Don't Just Jump In and Code. Ever
Obvious statement; programmers are, at their core, are problem solvers. Yes, our output is code, but at the base level the entire process of creating the code is in response to some sort of problem. On top of that, once the initial problem is solved we're still responsible for fixing new, unknown, issues when they come up.
Solving problems is what we do. I was reminded of this the other day when a bug was logged about a project I'm working on.
The issue was that the tab ordering on a form, where you use the tab key to move between fields in a form, was skipping the select fields in FireFox on a MAC. Since I wrote the program the issue was reported in so the responsibility for fixing it fell to me.

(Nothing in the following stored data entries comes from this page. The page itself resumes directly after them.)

(* ===== verification/Stubs.v ===== *)
(** * RPC stubs: the templates [rpcc::call], [rpcc::call_m] and [rpcs::reg]

    [rpc/rpc.h] writes the client stub and the server's unmarshalling handler
    [h1] once per number of arguments (0 to 7 and 1 to 7).  Here the list of the
    argument types is a value, [params]; the definitions below unfold to the
    template of each arity.  [call1] and the transport are parameters of the
    stubs; [Rpcc.v] and [Rpcs.v] supply them. *)

From S2P Require Import Prelude Marshall Codec.

(** ** The return values reserved by the library ([class rpc_const]) *)

Definition rpc_bind : Z := 1.
Definition timeout_failure : Z := -1.
Definition unmarshal_args_failure : Z := -2.
Definition unmarshal_reply_failure : Z := -3.
Definition atmostonce_failure : Z := -4.
Definition oldsrv_failure : Z := -5.
Definition bind_failure : Z := -6.

(** ** Argument lists *)

Inductive params : Type → Type :=
  | PNil : params unit
  | PCons {A As} (c : codec A) (ps : params As) : params (A * As).

(** [m << a1; m << a2; ...] *)
Fixpoint put_args {As} (ps : params As) (m : marshall) : As → outcome marshall :=
  match ps in params As return As → outcome marshall with
  | PNil => λ _, Done m
  | PCons c ps => λ a, let! m := c_put c m a.1 in put_args ps m a.2
  end.

(** [A1 a1; A2 a2; ...; args >> a1; args >> a2; ...] *)
Fixpoint get_args {As} (ps : params As) (u : unmarshall) : outcome (unmarshall * As) :=
  match ps in params As return outcome (unmarshall * As) with
  | PNil => Done (u, tt)
  | PCons c ps =>
      let! '(u, a) := c_get c u (c_init c) in
      let! '(u, rest) := get_args ps u in
      Done (u, (a, rest))
  end.

(** ** The stubs *)

(** the method of a server object of state [S]: arguments, then the variable of
    the result; the new state, the result and the return value *)
Abbreviation method S As R := (S → As → R → outcome (S * R * Z)).

(** [handler::fn] *)
Abbreviation handler S := (S → unmarshall → marshall → outcome (S * unmarshall * marshall * Z)).

(** [h1::fn] of the [reg] templates *)
Definition h1_fn {S As R} (ps : params As) (cr : codec R) (meth : method S As R) : handler S :=
  λ s args ret,
    let r := c_init cr in
    let! '(args, a) := get_args ps args in
    if negb (okdone args) then Done (s, args, ret, unmarshal_args_failure)
    else
      let! '(s, r, b) := meth s a r in
      let! ret := c_put cr ret r in
      Done (s, args, ret, b).

(** the interface of [call1] to the stubs: it fills the [unmarshall] *)
Abbreviation transport W := (W → marshall → unmarshall → outcome (W * unmarshall * Z)).

Definition call_m {W R} (cr : codec R) (call1 : transport W) (w : W) (req : marshall) (r : R)
    : outcome (W * R * Z) :=
  let u := unmarshall_empty in
  let! '(w, u, intret) := call1 w req u in
  if decide (intret < 0) then Done (w, r, intret)
  else
    let! '(u, r) := c_get cr u r in
    if negb (okdone u) then Done (w, r, unmarshal_reply_failure)
    else Done (w, r, intret).

Definition call {H : Heap} {W As R} (ps : params As) (cr : codec R) (call1 : transport W)
    (w : W) (a : As) (r : R) : outcome (W * R * Z) :=
  let! m := put_args ps marshall_new a in
  call_m cr call1 w m r.

(** ** A transport that reaches the handler

    [loopback] is what [call1], [dispatch] and [got_pdu] do with the two
    buffers when nothing is lost: pack the request header, unpack it at the
    server, run the handler, pack the reply header, unpack it at the client and
    hand the rest over with [take_in]. *)

Definition loopback {H : Heap} {S} (h : req_header) (f : handler S) : transport S :=
  λ s req un,
    let! req := pack_req_header req h in
    let '(b, sz, _) := marshall_take_buf req in
    let! '(u, hd) := unpack_req_header (unmarshall_new (default [] b) sz) in
    let! '(s, _, rep, ret) := f s u marshall_new in
    let! rep := pack_reply_header rep (make_reply_header (rq_xid hd) ret) in
    let '(b, sz, _) := marshall_take_buf rep in
    let! '(u, rh) := unpack_reply_header (unmarshall_new (default [] b) sz) in
    Done (s, fst (take_in un u), rp_ret rh).

(** ** The interface of argument lists *)

(** [params] all of whose codecs obey [CodecLaws] *)
Fixpoint args_ok {As} (ps : params As) : Type :=
  match ps with
  | PNil => unit
  | PCons c ps => CodecLaws c * args_ok ps
  end.
Existing Class args_ok.
(* ===== verification/Rpcs.v ===== *)
(** * The RPC server: [class rpcs] of [rpc/rpc.h] and [rpc/rpc.cc]

    The state of a server endpoint and the steps of [dispatch].  Several pool
    threads run [dispatch] at once; each critical section of it (the body of a
    [ScopedLock]) is one definition, and [dispatch] is their composition.  The
    saved replies are pointers into a heap of blocks, because the code frees and
    reads them without holding the lock. *)

From S2P Require Import Prelude Marshall Codec Connection Stubs.

(** ** State *)

Abbreviation blocks := (gmap Z (list byte)).

Record reply_t := ReplyT { rt_xid : Z; rt_cb_present : bool; rt_buf : option Z; rt_sz : Z }.

Definition reply_new (xid : Z) : reply_t :=
  {| rt_xid := xid; rt_cb_present := false; rt_buf := None; rt_sz := 0 |}.

Inductive rpcstate_t :=
  | NEW
  | INPROGRESS
  | DONE (b : option Z) (sz : Z)   (**r with the two output arguments *)
  | FORGOTTEN.

#[export] Instance reply_t_eq_dec : EqDecision reply_t.
Proof. solve_decision. Defined.
#[export] Instance rpcstate_t_eq_dec : EqDecision rpcstate_t.
Proof. solve_decision. Defined.

(** [S] is the state of the objects whose methods are registered *)
Record rpcs (S : Type) := Rpcs {
  nonce_ : Z;
  reply_window_ : gmap Z (list reply_t);
  heap : blocks;
  conns_ : gmap Z (option Z);
  counting_ : Z; curr_counts_ : Z; counts_ : gmap Z Z;
  procs_ : gmap Z (handler S) }.
Arguments Rpcs {S} _ _ _ _ _ _ _ _.
Arguments nonce_ {S} _.
Arguments reply_window_ {S} _.
Arguments heap {S} _.
Arguments conns_ {S} _.
Arguments counting_ {S} _.
Arguments curr_counts_ {S} _.
Arguments counts_ {S} _.
Arguments procs_ {S} _.

(** the memory allocator: the address of a new block *)
Class Allocator := {
  alloc : blocks → Z;
  alloc_fresh h : h !! alloc h = None }.

(** [free(p)]; a null pointer is ignored *)
Definition free_block (h : blocks) (p : option Z) : outcome blocks :=
  match p with
  | None => Done h
  | Some p => match h !! p with Some _ => Done (delete p h) | None => Fault UseAfterFree end
  end.

(** the first [sz] bytes at [p] *)
Definition read_block (h : blocks) (p : option Z) (sz : Z) : outcome (list byte) :=
  match p with
  | None => Fault NullDeref
  | Some p => match h !! p with Some b => mem_slice b 0 sz | None => Fault UseAfterFree end
  end.

(** a PDU handed to [connection::send] *)
Record sent := Sent { sn_conn : Z; sn_bytes : list byte }.

(** what a thread holds between the steps *)
Record job := Job { jb_conn : Z; jb_hdr : req_header; jb_req : unmarshall }.

(** where a step leaves the thread: finished, or going on *)
Inductive progress (A : Type) :=
  | Finished (l : list sent)
  | Go (a : A).
Arguments Finished {A} _.
Arguments Go {A} _.

Section rpcs.
Context `{Heap, Allocator} {S : Type}.
Implicit Types (v : rpcs S).

Definition set_window v w h : rpcs S :=
  {| nonce_ := nonce_ v; reply_window_ := w; heap := h; conns_ := conns_ v;
     counting_ := counting_ v; curr_counts_ := curr_counts_ v; counts_ := counts_ v;
     procs_ := procs_ v |}.
Definition set_conns v m : rpcs S :=
  {| nonce_ := nonce_ v; reply_window_ := reply_window_ v; heap := heap v; conns_ := m;
     counting_ := counting_ v; curr_counts_ := curr_counts_ v; counts_ := counts_ v;
     procs_ := procs_ v |}.
Definition set_counts v curr m : rpcs S :=
  {| nonce_ := nonce_ v; reply_window_ := reply_window_ v; heap := heap v; conns_ := conns_ v;
     counting_ := counting_ v; curr_counts_ := curr; counts_ := m; procs_ := procs_ v |}.
Definition set_procs v m : rpcs S :=
  {| nonce_ := nonce_ v; reply_window_ := reply_window_ v; heap := heap v; conns_ := conns_ v;
     counting_ := counting_ v; curr_counts_ := curr_counts_ v; counts_ := counts_ v;
     procs_ := m |}.

(** ** Registration and statistics *)

Definition reg1 v (proc : Z) (h : handler S) : outcome (rpcs S) :=
  check! bool_decide (procs_ v !! s32 proc = None) in
  Done (set_procs v (<[s32 proc := h]> (procs_ v))).

(** [reg]: the handler [h1] around a method *)
Definition reg v (proc : Z) {As R} (ps : params As) (cr : codec R) (meth : method S As R)
    : outcome (rpcs S) :=
  reg1 v proc (h1_fn ps cr meth).

(** [rpcbind]: the handler of [rpc_const::bind] returns the server's nonce *)
Definition rpcbind (nonce : Z) : method S (Z * unit) Z :=
  λ s a r, Done (s, s32 nonce, 0).

(** the constructor; [rnd] is what [random()] returns *)
Definition rpcs_new (rnd count : Z) : outcome (rpcs S) :=
  reg {| nonce_ := u32 rnd; reply_window_ := ∅; heap := ∅; conns_ := ∅;
         counting_ := count; curr_counts_ := count; counts_ := ∅; procs_ := ∅ |}
    rpc_bind (PCons c_int PNil) c_int (rpcbind (u32 rnd)).

Definition updatestat v (proc : Z) : outcome (rpcs S) :=
  let! n := int_result (default 0 (counts_ v !! proc) + 1) in
  let! curr := int_result (curr_counts_ v - 1) in
  Done (set_counts v (if decide (curr = 0) then counting_ v else curr)
          (<[proc := n]> (counts_ v))).

(** ** The reply window *)

(** the loop of [checkduplicate_and_update] over one client's list: what is left
    of the list, and the verdict when the xid is found *)
Fixpoint scan_window (xid xid_rep : Z) (l : list reply_t) (h : blocks)
    : outcome (list reply_t * blocks * option rpcstate_t) :=
  match l with
  | [] => Done ([], h, None)
  | r :: l =>
      if decide (rt_xid r = xid) then
        if decide (rt_xid r ≤ xid_rep) then
          let! h := free_block h (rt_buf r) in Done (l, h, Some FORGOTTEN)
        else if rt_cb_present r then Done (r :: l, h, Some (DONE (rt_buf r) (rt_sz r)))
        else Done (r :: l, h, Some INPROGRESS)
      else if decide (rt_xid r ≤ xid_rep) then
        let! h := free_block h (rt_buf r) in scan_window xid xid_rep l h
      else
        let! '(l, h, st) := scan_window xid xid_rep l h in Done (r :: l, h, st)
  end.

Definition checkduplicate_and_update v (clt_nonce xid xid_rep : Z)
    : outcome (rpcs S * rpcstate_t) :=
  match reply_window_ v !! clt_nonce with
  | None => Fault OutOfBounds
  | Some l =>
      let! '(l, h, st) := scan_window xid xid_rep l (heap v) in
      match st with
      | Some st => Done (set_window v (<[clt_nonce := l]> (reply_window_ v)) h, st)
      | None =>
          Done (set_window v (<[clt_nonce := l ++ [reply_new xid]]> (reply_window_ v)) h, NEW)
      end
  end.

(** the loop of [add_reply]: the first entry with the xid gets a copy of [b] *)
Fixpoint fill_reply (xid : Z) (b : option Z) (sz : Z) (l : list reply_t) (h : blocks)
    : outcome (list reply_t * blocks) :=
  match l with
  | [] => Done ([], h)
  | r :: l =>
      if decide (rt_xid r = xid) then
        let! bytes := read_block h b sz in
        let p := alloc h in
        Done ({| rt_xid := rt_xid r; rt_cb_present := true; rt_buf := Some p; rt_sz := sz |} :: l,
              <[p := bytes]> h)
      else let! '(l, h) := fill_reply xid b sz l h in Done (r :: l, h)
  end.

Definition add_reply v (clt_nonce xid : Z) (b : option Z) (sz : Z) : outcome (rpcs S) :=
  let! '(l, h) := fill_reply xid b sz (default [] (reply_window_ v !! clt_nonce)) (heap v) in
  Done (set_window v (<[clt_nonce := l]> (reply_window_ v)) h).

Fixpoint free_replies (l : list reply_t) (h : blocks) : outcome blocks :=
  match l with
  | [] => Done h
  | r :: l => let! h := free_block h (rt_buf r) in free_replies l h
  end.

Definition free_reply_window v : outcome (rpcs S) :=
  let! h := free_replies (mjoin (snd <$> map_to_list (reply_window_ v))) (heap v) in
  Done (set_window v ∅ h).

(** ** [dispatch] *)

(** a reply without payload, [rep.pack_reply_header(rh); rep.cstr(), rep.size()] *)
Definition error_reply (xid ret : Z) : outcome (list byte) :=
  let! rep := pack_reply_header marshall_new {| rp_xid := xid; rp_ret := ret |} in
  Done (marshall_str rep).

(** up to the lookup of the procedure *)
Definition dispatch_header v (cs : conn_store) (c : Z) (buf : list byte) (sz : Z)
    : outcome (conn_store * progress (job * handler S)) :=
  let! '(req, h) := unpack_req_header (unmarshall_new buf sz) in
  if negb (uok req) then let! cs := decref cs c in Done (cs, Finished [])
  else if bool_decide (rq_srv_nonce h ≠ 0) && bool_decide (rq_srv_nonce h ≠ nonce_ v) then
    let! b := error_reply (rq_xid h) oldsrv_failure in
    Done (cs, Finished [{| sn_conn := c; sn_bytes := b |}])
  else
    match procs_ v !! rq_proc h with
    | None => let! cs := decref cs c in Done (cs, Finished [])
    | Some f => Done (cs, Go ({| jb_conn := c; jb_hdr := h; jb_req := req |}, f))
    end.

(** a list for a client that is not known yet *)
Definition dispatch_new_client v (clt_nonce : Z) : rpcs S :=
  match reply_window_ v !! clt_nonce with
  | Some _ => v
  | None => set_window v (<[clt_nonce := []]> (reply_window_ v)) (heap v)
  end.

(** save the latest good connection to the client *)
Definition dispatch_save_conn v (cs : conn_store) (clt_nonce c : Z)
    : outcome (rpcs S * conn_store) :=
  match conns_ v !! clt_nonce with
  | None =>
      let! cs := incref cs c in
      Done (set_conns v (<[clt_nonce := Some c]> (conns_ v)), cs)
  | Some old =>
      if decide (old = Some c) then Done (v, cs)
      else match old with
      | None => Fault NullDeref
      | Some q =>
          let! cs := decref cs q in
          let! cs := incref cs c in
          Done (set_conns v (<[clt_nonce := Some c]> (conns_ v)), cs)
      end
  end.

(** the duplicate check; a client with nonce 0 does not ask for it *)
Definition dispatch_check v (cs : conn_store) (j : job)
    : outcome (rpcs S * conn_store * rpcstate_t) :=
  let n := rq_clt_nonce (jb_hdr j) in
  if decide (n = 0) then Done (v, cs, NEW)
  else
    let v := dispatch_new_client v n in
    let! '(v, cs) := dispatch_save_conn v cs n (jb_conn j) in
    let! '(v, st) := checkduplicate_and_update v n (u32 (rq_xid (jb_hdr j)))
                       (u32 (rq_xid_rep (jb_hdr j))) in
    Done (v, cs, st).

(** the verdicts that end the thread, and the statistics before a new request *)
Definition dispatch_verdict v (cs : conn_store) (j : job) (st : rpcstate_t)
    : outcome (rpcs S * conn_store * progress unit) :=
  match st with
  | NEW =>
      let! v := (if decide (counting_ v = 0) then Done v else updatestat v (rq_proc (jb_hdr j))) in
      Done (v, cs, Go tt)
  | INPROGRESS => let! cs := decref cs (jb_conn j) in Done (v, cs, Finished [])
  | DONE b sz =>
      let! bytes := read_block (heap v) b sz in
      let! cs := decref cs (jb_conn j) in
      Done (v, cs, Finished [{| sn_conn := jb_conn j; sn_bytes := bytes |}])
  | FORGOTTEN =>
      let! bytes := error_reply (rq_xid (jb_hdr j)) atmostonce_failure in
      let! cs := decref cs (jb_conn j) in
      Done (v, cs, Finished [{| sn_conn := jb_conn j; sn_bytes := bytes |}])
  end.

(** after the handler: pack the header and take the buffer *)
Definition dispatch_pack v (j : job) (rep : marshall) (ret : Z) : outcome (rpcs S * Z * Z) :=
  check! bool_decide (0 ≤ ret) || bool_decide (ret = unmarshal_args_failure) in
  let! rep := pack_reply_header rep {| rp_xid := rq_xid (jb_hdr j); rp_ret := ret |} in
  let '(b, sz, _) := marshall_take_buf rep in
  let p := alloc (heap v) in
  Done (set_window v (reply_window_ v) (<[p := default [] b]> (heap v)), p, sz).

(** get the latest connection to the client *)
Definition dispatch_latest v (cs : conn_store) (clt_nonce c : Z)
    : outcome (rpcs S * conn_store * Z) :=
  let! dead := isdead cs c in
  if negb dead then Done (v, cs, c)
  else
    let latest := default None (conns_ v !! clt_nonce) in
    let v := set_conns v (<[clt_nonce := latest]> (conns_ v)) in
    if decide (latest = Some c) then Done (v, cs, c)
    else
      let! cs := decref cs c in
      match latest with
      | None => Fault NullDeref
      | Some q => let! cs := incref cs q in Done (v, cs, q)
      end.

(** record the reply, only for clients that require at-most-once logic *)
Definition dispatch_record v (j : job) (b1 sz1 : Z) : outcome (rpcs S) :=
  if decide (0 < rq_clt_nonce (jb_hdr j))
  then add_reply v (rq_clt_nonce (jb_hdr j)) (u32 (rq_xid (jb_hdr j))) (Some b1) sz1
  else Done v.

(** send the reply and let the connection go *)
Definition dispatch_send v (cs : conn_store) (j : job) (b1 sz1 : Z)
    : outcome (rpcs S * conn_store * list sent) :=
  let n := rq_clt_nonce (jb_hdr j) in
  let! '(v, cs, c) := dispatch_latest v cs n (jb_conn j) in
  let! bytes := read_block (heap v) (Some b1) sz1 in
  let! v := (if decide (n = 0) then
               let! h := free_block (heap v) (Some b1) in Done (set_window v (reply_window_ v) h)
             else Done v) in
  let! cs := decref cs c in
  Done (v, cs, [{| sn_conn := c; sn_bytes := bytes |}]).

(** after the handler returned [ret], to the end of [dispatch] *)
Definition dispatch_finish v (cs : conn_store) (j : job) (rep : marshall) (ret : Z)
    : outcome (rpcs S * conn_store * list sent) :=
  let! '(v, b1, sz1) := dispatch_pack v j rep ret in
  let! v := dispatch_record v j b1 sz1 in
  dispatch_send v cs j b1 sz1.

Now, how would you solve the issue?
Assuming you took exactly the same path I did, you would probably attempt to replicate the issue and found that, yes indeed, when tabbing between fields in a form the order for the tabs was unreliable; it would skip all the select boxes. Seeing the proof, you might start looking into what could be causing it.
Immediately, all sorts of suspects come to mind:
- The field "label" elements could be wrong.
- The divs the fields are placed in are out of order
- FireFox could just be broken (hey, it does happen)
As do a couple "simple" solutions that remove the issue without technically fixing the problem:
- Set a dedicated "tabindex-n" in each field element. This could force the tab flow but it's not known if it will fix the issue .
You now sit at a crossroads of sorts; you can figure out why tabbing isn't working by eliminating suspects or you can attempt to bypass the issue entirely and use one of the above "simple" solutions or you take door number #3 and do more research on the issue before making a decision on direction.
We've seen it time and time again; programmers eager to just jump in an start changing things, writing things, and just creating things. This is always, 100% of the time, no excuses, unequivocally the wrong move.
Doing, just basic, research on the issue produced this gem from CoolWeblog:
I just spent the better part of an hour trying to get tabindex to work under Firefox/Mac OS X.
The solution lies not in Firefox, but in the Mac OS X preferences.
Apple Menu > System Preferences > Keyboard and Mouse > Keyboard Shortcuts
and under "Full Keyboard Access" choose "All controls".
Attempting any of the above solutions would have been a HUGE waste of time; essentially just grasping for straws.